Ucuz ve temiz jeotermal enerji, Japonya’nın yönetilmesine yardımcı olabilir. Yani neden olmasın?

iclal

Global Mod
Global Mod
Japonya’da gezginler için popüler bir kaçamak, bazıları yüzyıllardır uğrak yeri olan, dağlarda veya doğal kıyı şeridinde yer alan binlerce kaplıca beldesinden birinde inziva yeridir.

Hepsi Japonya’nın bol jeotermal enerjisinden güç alıyor. Aslında Japonya o kadar geniş bir jeotermal enerji potansiyeline sahip ki, elektrik üretmek için kullanılırsa, ülkenin kömür, gaz veya nükleer santrallerinin yerini almada önemli bir rol oynayabilir.

Bununla birlikte, Japonya’nın jeotermal enerji hırsları, şaşırtıcı derecede güçlü kaplıca sahipleri tarafından onlarca yıldır engellendi.

Yaklaşık 1.300 yaşında olduğu söylenen Fukushima Eyaleti dağlarındaki bir kaplıcanın yanındaki uzak bir handa olan Daimaru Asunaroso’nun sahibi Yoshiyasu Sato, “Yoğun jeotermal gelişme kültürümüz için bir tehdit” dedi. Kaplıcalar için Japonca bir kelime kullanarak, “Onsenimize bir şey olursa, bunun bedelini kim ödeyecek?” dedi.


Dünyadaki herhangi bir ülkenin en büyük üçüncü jeotermal kaynaklarına sahip olduğu düşünülen bir takımada olan Japonya, jeotermal zenginliğinden şaşırtıcı derecede az yararlanıyor. Analistlere göre, elektriğinin yaklaşık yüzde 0,3’ünü jeotermal enerjiden üretiyor, elektrik üretmek için yeni ve daha temiz yollara şiddetle ihtiyaç duyan kaynak fakiri bir ülke için kaçırılmış bir fırsat.


Bu bilmecenin bir yanıtı, Sato-san tarafından işletilen handa olduğu gibi, Japonya’nın saygıdeğer kaplıcalarında yatmaktadır. Onun gibi hanlar, mineral açısından zengin kaplıcalarına zarar vereceğinden korkarak jeotermal projelere onlarca yıldır direniyor.


Önleyici bir hareketle Sato-san, Asunaroso’yu gerçek zamanlı su akışlarını ve sıcaklıklarını izleyen monitörlerle donattı ve ülke çapındaki onsensleri de aynısını yapmaya teşvik ediyor. Kabaca Japonya’nın Tenha Kaplıcalarını Koruma Derneği’ne tercüme edilen şeyin başkanı olarak, jeotermal kalkınmaya karşı çıktı.


En son iklim değişikliği haberlerini anlayın

Harita 1 / 4


Zaman bitiyor. Birleşmiş Milletler tarafından toplanan uzmanlardan oluşan bir panel olan Hükümetlerarası İklim Değişikliği Paneli’nin yeni bir raporu, Dünya’nın önümüzdeki on yıl içinde küresel ısınma için kritik bir eşiği geçeceğini ve ulusların fosilden acil ve sert bir şekilde uzaklaşması gerektiğini söylüyor. yakıtlar , gezegenin bu seviyenin ötesinde tehlikeli bir şekilde aşırı ısınmasını önlemek için.

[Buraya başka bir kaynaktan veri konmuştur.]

Lemma length_app (p rest : string) :
  String.length (p ++ rest) = (String.length p + String.length rest)%nat.
Proof. induction p as [|c p IH]; simpl; [reflexivity | now rewrite IH]. Qed.

Lemma substring_skip_app (p rest : string) :
  substring (String.length p)
            (String.length (p ++ rest) - String.length p) (p ++ rest) = rest.
Proof.
  induction p as [|c p IH]; simpl.
  - rewrite Nat.sub_0_r. apply substring_0_length.
  - exact IH.
Qed.

Lemma substring_split (n : nat) (s : string) :
  (n <= String.length s)%nat ->
  s = substring 0 n s ++ substring n (String.length s - n) s.
Proof.
  revert s. induction n as [|n IH]; intros s Hn.
  - rewrite Nat.sub_0_r, substring_0_length. now destruct s.
  - destruct s as [|c s]; simpl in *; [lia|].
    f_equal. apply IH. lia.
Qed.

Lemma HasPrefix_iff (s p : string) :
  strings.HasPrefix s p = true <-> exists rest, s = p ++ rest.
Proof.
  unfold strings.HasPrefix. rewrite andb_true_iff, Nat.leb_le, String.eqb_eq.
  split.
  - intros [Hlen Hsub].
    exists (substring (String.length p) (String.length s - String.length p) s).
    rewrite <- Hsub at 1. now apply substring_split.
  - intros [rest ->]. split.
    + rewrite length_app. lia.
    + apply substring_0_app.
Qed.

Lemma TrimPrefix_app (p rest : string) :
  strings.TrimPrefix (p ++ rest) p = rest.
Proof.
  unfold strings.TrimPrefix.
  replace (strings.HasPrefix (p ++ rest) p) with true
    by (symmetry; apply HasPrefix_iff; now exists rest).
  apply substring_skip_app.
Qed.

Lemma app_inv_prefix (p r1 r2 : string) : p ++ r1 = p ++ r2 -> r1 = r2.
Proof.
  induction p as [|c p IH]; simpl; intros H; [exact H|].
  injection H as H. auto.
Qed.

(** ** [strconv] *)

Lemma byte_range (c : ascii) : 0 <= strconv.byte c < 256.
Proof.
  unfold strconv.byte. pose proof (N_ascii_bounded c). lia.
Qed.

Lemma is_digit_range (c : ascii) :
  is_digit c = true <-> 48 <= strconv.byte c <= 57.
Proof. unfold is_digit. rewrite andb_true_iff, !Z.leb_le. tauto. Qed.

Lemma to_byte_digit (c : ascii) :
  is_digit c = true -> strconv.to_byte (strconv.byte c - 48) = strconv.byte c - 48.
Proof.
  rewrite is_digit_range. intros H. unfold strconv.to_byte.
  apply Z.mod_small. lia.
Qed.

Tehlikede olan bir tür. Federal yetkililer, yakın zamana kadar Kuzey Amerika’nın batı kıyısındaki sularda gelişen ve deniz ekosistemlerinin dengesinin korunmasında kilit rol oynayan dev deniz yıldızları olan ayçiçeği deniz yıldızlarının kritik derecede tehlike altında olduğunu ve Nesli Tükenmekte Olan Türler Yasası kapsamında korunması gerektiğini söyledi.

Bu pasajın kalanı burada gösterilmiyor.